TASK REQUIREMENTS:
Give the data again exactly, stopping after the "pool and of" line.

Collected data entries:

(* ===== verification/Engine.v ===== *)
(** The playbook engine (pkg/playbook: engine.go and report.go, pkg/utils/worker_pool.go):
    a run over many hosts as a machine whose steps are the critical points of the worker
    pool and of [runOnHost] on each host, in any interleaving, with whatever the
    hosts answer and with the cancellation of the run at any moment. *)
From S2P Require Import Prelude GoStrings Exec StepErrors Playbook.
Open Scope Z_scope.

(** * Reports (report.go) *)
Definition HostStatusSuccess : string := "success".
Definition HostStatusFailed : string := "failed".
Definition HostStatusAborted : string := "aborted".
(** [hr_timed]: whether [Duration] has been set. *)
Record HostReport := mkHost {
  hr_node : string;
  hr_host : string;
  hr_steps : list StepResult;
  hr_status : string;
  hr_timed : bool
}.
Definition set_status (status : string) (r : HostReport) : HostReport :=
  mkHost (hr_node r) (hr_host r) (hr_steps r) status (hr_timed r).
Definition set_timed (r : HostReport) : HostReport := mkHost (hr_node r) (hr_host r) (hr_steps r) (hr_status r) true.
Definition set_host (address : string) (r : HostReport) : HostReport :=
  mkHost (hr_node r) address (hr_steps r) (hr_status r) (hr_timed r).
Definition add_step (s : StepResult) (r : HostReport) : HostReport :=
  mkHost (hr_node r) (hr_host r) (hr_steps r ++ [s]) (hr_status r) (hr_timed r).

(** [Summary]: ok, changed, skipped and failed. *)
Definition summary_step (acc : nat * nat * nat * nat) (s : StepResult) : nat * nat * nat * nat :=
  let '(ok, changed, skipped, failed) := acc in
  if str_eq (r_status s) StatusOK then (S ok, changed, skipped, failed)
  else if str_eq (r_status s) StatusChanged then (ok, S changed, skipped, failed)
  else if str_eq (r_status s) StatusSkipped then (ok, changed, S skipped, failed)
  else if str_eq (r_status s) StatusFailed then (ok, changed, skipped, S failed) else acc.
Definition Summary (r : HostReport) : nat * nat * nat * nat := foldl summary_step (0, 0, 0, 0)%nat (hr_steps r).
(** The totals of [RenderTo]: successful and failed hosts. *)
Definition host_totals (l : list HostReport) : nat * nat :=
  foldl (fun '(ok, failed) h => if str_eq (hr_status h) HostStatusSuccess then (S ok, failed) else (ok, S failed)) (0, 0)%nat l.

(** * One host ([runOnHost]) *)

(** Where the task of a host is: without a permit of the pool, before [Resolve],
    before [connect], at the head of the loop, behind its check of the context with a
    step to run, with its report made, with the report in the list, without its permit. *)
Inductive pc := PWait | PResolve | PConnect | PLoop (rest : list Step) | PStep (s : Step) (rest : list Step) | PDone | PAppended | PEnd.
Record host := mkTask { h_id : string; h_pc : pc; h_report : HostReport }.
Definition new_host (id : string) : host := mkTask id PWait (mkHost id "" [] "" false).

(** What comes from outside: the configuration, the connection, a finished step. *)
Inductive answer :=
  | AResolve (r : result go_error string)
  | AConnect (e : option go_error)
  | ANone
  | AResult (r : StepResult).

Definition resolve_step (e : go_error) : StepResult := with_name "<resolve>" (mkStep "" StatusFailed "" None "" "" "" false (Some e) None None false).
Definition connect_step (e : go_error) : StepResult := with_name "<connect>" (mkStep "" StatusFailed "" None "" "" "" false (Some e) None None false).

Section Engine.
(** The error policy, the permits of the pool and the steps of the playbook. *)
Variable onError : string.
Variable concurrency : nat.
Variable steps : list Step.

Definition abort_all : bool := str_eq onError OnErrorAbortAll.

(** The policy after a failure that is not ignored: the next place, the report, and whether
    [cancel] is called. *)
Definition on_failure (rest : list Step) (r : HostReport) : pc * HostReport * bool :=
  let r := set_status HostStatusFailed r in
  if str_eq onError OnErrorContinue then (PLoop rest, r, false)
  else if abort_all then (PDone, r, true)
  else (PDone, set_timed r, false).

(** One critical step of a host whose task runs. *)
Definition host_step (cancelled : bool) (a : answer) (h : host) : option (host * bool) :=
  let r := h_report h in
  let next p r cancel := Some (mkTask (h_id h) p r, cancel) in
  match h_pc h, a with
  | PResolve, AResolve (Err e) => next PDone (set_timed (add_step (resolve_step e) (set_status HostStatusFailed r))) abort_all
  | PResolve, AResolve (Ok address) => next PConnect (set_host address r) false
  | PConnect, AConnect (Some e) =>
      let status := if cancelled then HostStatusAborted else HostStatusFailed in
      next PDone (set_timed (add_step (connect_step e) (set_status status r))) (negb cancelled && abort_all)
  | PConnect, AConnect None => next (PLoop steps) (set_status HostStatusSuccess r) false
  | PLoop [], ANone => next PDone (set_timed r) false
  | PLoop (s :: rest), ANone =>
      if cancelled then next PDone (set_timed (set_status HostStatusAborted r)) false
      else next (PStep s rest) r false
  | PStep s rest, AResult result =>
      let r := add_step result r in
      if is_failed result && negb (IgnoreError s)
      then let '(p, r, cancel) := on_failure rest r in next p r cancel
      else next (PLoop rest) r false
  | _, _ => None
  end.

(** * The run *)
Record run := mkRun { hosts : list host; run_cancelled : bool; reports : list HostReport }.

Definition holds_permit (h : host) : bool := match h_pc h with PWait | PEnd => false | _ => true end.
Definition active (s : run) : nat := length (filter holds_permit (hosts s)).
Definition set_host_at (i : nat) (h : host) (s : run) : run := mkRun (<[i := h]> (hosts s)) (run_cancelled s) (reports s).
Definition move (h : host) (p : pc) : host := mkTask (h_id h) p (h_report h).

Inductive event := Permit (i : nat) | Host (i : nat) (a : answer) | Append (i : nat) | Release (i : nat) | CancelRun.

Definition engine_step (ev : event) (s : run) : option run :=
  match ev with
  | CancelRun => if run_cancelled s then None else Some (mkRun (hosts s) true (reports s))
  | Permit i =>
      match hosts s !! i with
      | Some (mkTask id PWait r) => if (active s <? concurrency)%nat then Some (set_host_at i (mkTask id PResolve r) s) else None
      | _ => None
      end
  | Host i a =>
      match hosts s !! i with
      | Some h =>
          match host_step (run_cancelled s) a h with
          | Some (h', cancel) => let s := set_host_at i h' s in Some (mkRun (hosts s) (run_cancelled s || cancel) (reports s))
          | None => None
          end
      | None => None
      end
  | Append i =>
      match hosts s !! i with
      | Some (mkTask id PDone r) =>
          let s := set_host_at i (mkTask id PAppended r) s in Some (mkRun (hosts s) (run_cancelled s) (reports s ++ [r]))
      | _ => None
      end
  | Release i =>
      match hosts s !! i with
      | Some (mkTask id PAppended r) => Some (set_host_at i (mkTask id PEnd r) s)
      | _ => None
      end
  end.

Definition step (s s' : run) : Prop := exists ev, engine_step ev s = Some s'.
Definition start (nodeIDs : list string) : run := mkRun (map new_host nodeIDs) false [].
Definition finished (s : run) : Prop := Forall (fun h => h_pc h = PEnd) (hosts s).
End Engine.

(** * [Run] *)
Definition defaultConcurrency : Z := 1.
Definition effective_concurrency (s : Settings) : Z := if Concurrency s =? 0 then defaultConcurrency else Concurrency s.
Definition effective_onError (s : Settings) : string := if str_eq (OnError s) "" then OnErrorStop else OnError s.

Inductive run_error := EPreload (e : script_error) | ETargets (e : target_error) | ENoTargets | ECanceled | ETimedOut.
(** What [Run] fixes before the pool starts: the scripts, the execution settings, and
    the hosts. *)
Definition prepare_run {provider : Provider} (stat : string -> result go_error Z) (read : string -> result go_error string) (p : Playbook)
    : result run_error (gmap string string * frozen * run) :=
  try sources := map_err EPreload (preloadScripts stat read p);;
  let f := snapshotExecution in
  try ids := map_err ETargets (resolveTargets (pbTargets p));;
  reject (length ids =? 0)%nat with ENoTargets;;
  Ok (sources, freeze_targets ids f, start ids).
(** The error next to the report: of the caller's context, or of the timeout of the
    settings. *)
Definition run_result (ctx_err timed_out : bool) : option run_error :=
  if ctx_err then Some ECanceled else if timed_out then Some ETimedOut else None.

Definition run_step_of (p : Playbook) : run -> run -> Prop :=
  step (effective_onError (pbSettings p)) (Z.to_nat (effective_concurrency (pbSettings p))) (Steps p).
Definition run_reachable (p : Playbook) (ids : list string) (s : run) : Prop :=
  reachable (fun s => s = start ids) (run_step_of p) s.

(** * Reports are faithful *)
Section EngineProofs.
Variable onError : string.
Variable concurrency : nat.
Variable steps : list Step.
Local Notation step := (step onError concurrency steps).
Local Notation engine_step := (engine_step onError concurrency steps).
Local Notation host_step := (host_step onError steps).
Local Notation abort_all := (abort_all onError).

(** A failure of a step that does not ignore errors. *)
Definition fatal (s : Step) (r : StepResult) : Prop := is_failed r = true /\ IgnoreError s = false.
Definition fine (done : list Step) (rs : list StepResult) : Prop := Forall2 (fun s r => ~ fatal s r) done rs.

(** What a report may say, when [c] tells whether the run has been cancelled: the node
    could not be resolved; it could not be reached; every step ran and none failed but those
    that ignore errors; the first other failure was the last step to run; every step ran
    though some failed; the cancellation came before the steps that are left. *)
Inductive report_of (c : bool) (r : HostReport) : Prop :=
  | unresolved e : hr_status r = HostStatusFailed -> hr_steps r = [resolve_step e] -> hr_timed r = true -> (abort_all = true -> c = true) ->
      report_of c r
  | unreachable e : (hr_status r = HostStatusFailed /\ (abort_all = true -> c = true) \/ hr_status r = HostStatusAborted /\ c = true) ->
      hr_steps r = [connect_step e] -> hr_timed r = true -> report_of c r
  | succeeded : hr_status r = HostStatusSuccess -> fine steps (hr_steps r) -> hr_timed r = true -> report_of c r
  | stopped done s rest rs res : hr_status r = HostStatusFailed -> onError <> OnErrorContinue ->
      steps = done ++ s :: rest -> hr_steps r = rs ++ [res] -> fine done rs -> fatal s res ->
      (abort_all = true -> c = true) -> hr_timed r = negb abort_all -> report_of c r
  | continued : hr_status r = HostStatusFailed -> onError = OnErrorContinue -> length (hr_steps r) = length steps ->
      ~ fine steps (hr_steps r) -> hr_timed r = true -> report_of c r
  | aborted done rest : hr_status r = HostStatusAborted -> c = true -> steps = done ++ rest -> rest <> [] ->
      length (hr_steps r) = length done -> (fine done (hr_steps r) \/ onError = OnErrorContinue) -> hr_timed r = true -> report_of c r.

Definition in_loop (rest : list Step) (r : HostReport) : Prop :=
  hr_timed r = false /\ exists done, steps = done ++ rest /\ length (hr_steps r) = length done /\
    (hr_status r = HostStatusSuccess /\ fine done (hr_steps r) \/
     onError = OnErrorContinue /\ hr_status r = HostStatusFailed /\ ~ fine done (hr_steps r)).
Definition host_ok (c : bool) (h : host) : Prop :=
  hr_node (h_report h) = h_id h /\
  match h_pc h with
  | PWait | PResolve | PConnect => hr_steps (h_report h) = [] /\ hr_timed (h_report h) = false
  | PLoop rest => in_loop rest (h_report h)
  | PStep s rest => in_loop (s :: rest) (h_report h)
  | PDone | PAppended | PEnd => report_of c (h_report h)
  end.

Lemma report_of_cancelled c c' r : (c = true -> c' = true) -> report_of c r -> report_of c' r.
Proof.
  intros Hc [e|e|?|done s rest rs res|?|done rest].
  - by apply (unresolved _ _ e); auto.
  - apply (unreachable _ _ e); [|done..]. destruct_or!; naive_solver.
  - by apply succeeded.
  - apply (stopped _ _ done s rest rs res); auto.
  - by apply continued.
  - apply (aborted _ _ done rest); auto.
Qed.
Lemma host_ok_cancelled c c' h : (c = true -> c' = true) -> host_ok c h -> host_ok c' h.
Proof. intros Hc [Hn H]. split; [done|]. destruct (h_pc h); try done; by apply (report_of_cancelled c). Qed.

Lemma fine_snoc done rs s r : length rs = length done -> fine (done ++ [s]) (rs ++ [r]) <-> fine done rs /\ ~ fatal s r.
Proof.
  intros H. unfold fine. split.
  - intros Hf. apply Forall2_app_inv in Hf as [? Hf]; [|done]. by inversion Hf.
  - intros [? ?]. apply Forall2_app; [done | by repeat constructor].
Qed.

RESPONSE TO THE EXERCISE:
(* ===== verification/Engine.v ===== *)
(** The playbook engine (pkg/playbook: engine.go and report.go, pkg/utils/worker_pool.go):
    a run over many hosts as a machine whose steps are the critical points of the worker
    pool and of [runOnHost] on each host, in any interleaving, with whatever the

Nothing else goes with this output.